As for Latin America, the statement is a one-sided presentation of what is described as an “unmatched opportunity” to take advantage of the shipwreck of the so-called “Pink Tide” under the impact of the global capitalist crisis.

The most important passage in the statement reads as follows: “We invite all the organizations and socialist activists who seriously and consistently face Chavism, the PT, Kirchnerism, Massism in Bolivia and all expression of reformism and nationalism, to an international congress to found a new left, with no strings attached and no constraints of any ‘holy scriptures,’ and to coordinate a common action in Buenos Aires, from April 12th to April 14th.”

This assurance of “no strings attached” and rejection of the “constraints of any ‘holy scriptures’” is an explicit repudiation of any Marxist principles that would impede the national opportunist practices of any organizations participating in this gathering, or any future alliances with any and all anti-Trotskyist tendencies on the Latin American “left,” from Stalinists to Maoists and left Peronists, as well as the pseudo-left variants of Morenoism and Altamirism.

As for “seriously” and “consistently” confronting chavismo, Razón y Revolución’s partner in convening the Buenos Aires conference, the Brazilian group Transição Socialista, provides an illustrative example of the hideous depths to which national opportunist politics can sink.

Under the presidency of Hugo Chávez in 2009, Transição Socialista’s predecessor organization, Movimento Negação da Negação (MNN), denounced the “so-called Bolivarian revolution” as “a farce, a true Bonapartist and authoritarian state that is taking large steps toward a fascist regime.”

Barely four years later, following the death of Chávez and the narrow victory of his successor Nicolas Maduro in Venezuela’s 2013 election, the MNN carried out a radical about-face. It dismissed the sharp fall in the chavista vote, the product of growing working class anger over falling living standards, rising social inequality and the corrupt self-enrichment of the so-called boliburguesia of financial speculators, government contractors and senior military commanders and state officials, describing it instead as the result of a “dirty and systematic game played by imperialism to destabilize the government and influence the outcome of the election.”
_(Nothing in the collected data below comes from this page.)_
(** The pixel a pointer at [clientX] is tracked at, and the value shown for
    it. *)
Lemma tracked_pixel (p : Props) (ref : option DOMRect) (l wd cx : Q) :
  getTrackBounds ref = {| left := Fin l; width := Fin wd |} ->
  0 < wd -> (min p < max p)%Z ->
  let relativeX := clamp (sub (Fin cx) (Fin l)) (Fin 0) (Fin wd) in
  let shown := snapToNearest p (xToLeverage p ref relativeX) in
  (exists r, relativeX = Fin r /\ 0 <= r <= wd
             /\ (cx <= l -> r == 0) /\ (l + wd <= cx -> r == wd)
             /\ (l <= cx <= l + wd -> r == cx - l))
  /\ isIntegerIn (min p) (max p) shown = true
  /\ (cx <= l -> shown = ofZ (min p))
  /\ (l + wd <= cx -> shown = ofZ (max p)).
Proof.
  intros Hb Hwd Hlt relativeX shown.
  assert (Hw : width (getTrackBounds ref) = Fin wd) by now rewrite Hb.
  assert (Hnz : ~ wd == 0) by lra.
  pose proof (steps_positive p Hlt) as Hs.
  assert (R : exists r, relativeX = Fin r /\ 0 <= r <= wd
                        /\ (cx <= l -> r == 0) /\ (l + wd <= cx -> r == wd)
                        /\ (l <= cx <= l + wd -> r == cx - l)).
  { unfold relativeX, sub, neg, add.
    destruct (clamp_Fin (cx + - l) 0 wd) as (r & E & B & I); [lra|].
    exists r. split; [exact E|]. split; [exact B|].
    revert E. unfold clamp, Math_max, Math_min, leb.
    destruct (Qle_bool (cx + - l) 0) eqn:E1;
      [apply Qle_bool_iff in E1 | apply Qle_bool_false in E1]; cbv beta iota.
    - destruct (Qle_bool 0 wd) eqn:E2;
        [apply Qle_bool_iff in E2 | apply Qle_bool_false in E2];
        intros E; injection E as <-; repeat split; intros; lra.
    - destruct (Qle_bool (cx + - l) wd) eqn:E2;
        [apply Qle_bool_iff in E2 | apply Qle_bool_false in E2];
        intros E; injection E as <-; repeat split; intros; lra. }
  split; [exact R|].
  destruct R as (r & Er & [R0 Rw] & Rlo & Rhi & _).
  unfold shown. rewrite Er, (xToLeverage_Fin p ref wd) by assumption.
  set (s := inject_Z (max p) + - inject_Z (min p)) in *.
  assert (F0 : 0 <= r / wd) by (apply Qle_shift_div_l; lra).
  assert (F1 : r / wd <= 1) by (apply Qle_shift_div_r; lra).
  assert (P0 : 0 <= r / wd * s) by (apply Qmult_le_0_compat; lra).
  assert (P1 : r / wd * s <= 1 * s) by (apply Qmult_le_compat_r; lra).
  destruct (snap_nearest_range p (inject_Z (min p) + r / wd * s))
    as (Hin & Hmin & Hmax); [lia|].
  split; [|split].
  - destruct Hin as (z & -> & Hz1 & Hz2). rewrite isIntegerIn_ofZ.
    apply Z.leb_le in Hz1. apply Z.leb_le in Hz2. now rewrite Hz1, Hz2.
  - intros Hc. apply Hmin. rewrite (Rlo Hc).
    assert (Z0 : 0 / wd * s == 0) by (field; exact Hnz). lra.
  - intros Hc. apply Hmax. rewrite (Rhi Hc).
    assert (Z1 : wd / wd * s == s) by (field; exact Hnz). unfold s in *. lra.
Qed.

(** What pointer-down, and pointer-move during a drag, leave behind. *)
Lemma pointer_handlers_track (w : Widget) (cx : Q) (e : Event) :
  e = PointerDown cx \/ (e = PointerMove cx /\ isDragging w = true) ->
  disabled (props w) = false ->
  let b := getTrackBounds (trackRef w) in
  let relativeX := clamp (sub (Fin cx) (left b)) (Fin 0) (width b) in
  isDragging (step e w) = true
  /\ thumbX (step e w) = relativeX
  /\ displayValue (step e w)
     = snapToNearest (props w) (xToLeverage (props w) (trackRef w) relativeX)
  /\ props (step e w) = props w
  /\ trackRef (step e w) = trackRef w.
Proof.
  intros He Hen b relativeX.
  assert (D : dispatch e w
              = setDisplayValue
                  (snapToNearest (props w)
                     (xToLeverage (props w) (trackRef w) relativeX))
                  (thumbX_set relativeX
                     (invoke (match e with
                              | PointerDown _ => onDragStart (props w)
                              | _ => false
                              end) OnDragStart
                        (setIsDragging true w)))).
  { destruct He as [-> | [-> Hd]]; simpl.
    - unfold handlePointerDown. rewrite Hen.
      now destruct (onDragStart (props w)).
    - unfold handlePointerMove. rewrite Hen, Hd. simpl.
      destruct w; simpl in *; subst; reflexivity. }
  assert (S : step e w = dispatch e w).
  { apply step_into_drag. rewrite D.
    destruct e; try reflexivity; now destruct (onDragStart (props w)). }
  rewrite S, D.
  destruct e; simpl; try destruct (onDragStart (props w)); auto.
Qed.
It praised Maduro’s ban on demonstrations in Caracas on the grounds that “possible new conflicts would have opened up a spiral of instability with incalculable results.” In other words, it placed full confidence in the repressive forces of the bourgeois state headed by Maduro, not in the independent strength of the working class.

Most astounding of all, for a party claiming to be fighting for socialism in Brazil, it justified “a policy of tactical unity with the Maduro government” on the grounds that “Maduro himself comes from the working class and the trade union movement” and “for the first time in the history of chavismo, a worker is taking control of the armed forces, marking a new stage.” This, after the eight years of rule on behalf of the Brazilian capitalist ruling class and countless attacks upon the Brazilian working class by the “worker president” Luiz Inácio Lula da Silva!

Now, Transição Socialista has carried out yet another 180-degree turn. In response to the ongoing crisis in Venezuela, it states: “The central issue is to say, clearly, with the mass movement, ‘Out with Maduro.’ Overthrow Maduro and open up the contradictions. It is necessary, however, to make a temporary alliance with the bourgeois sector opposed to Maduro, in order first of all to overthrow him. Strike together and march separately. To participate in the same marches and to dispute the working people within the real movement. But this must be done in such a way that overlaps, in the medium term, the hegemony of the bourgeois sector that opposes Maduro.”

This use of the slogan advanced by Trotsky, in the struggle for the tactic of the united front of working class parties against fascism in Germany, to justify a “temporary alliance” with the Venezuelan bourgeois opposition led by Juan Guaidó of the fascistic Voluntad Popular party and his CIA backers, is nothing short of obscene. Given time, Transição Socialista may find itself attempting to “strike together and march separately” with the US Marines.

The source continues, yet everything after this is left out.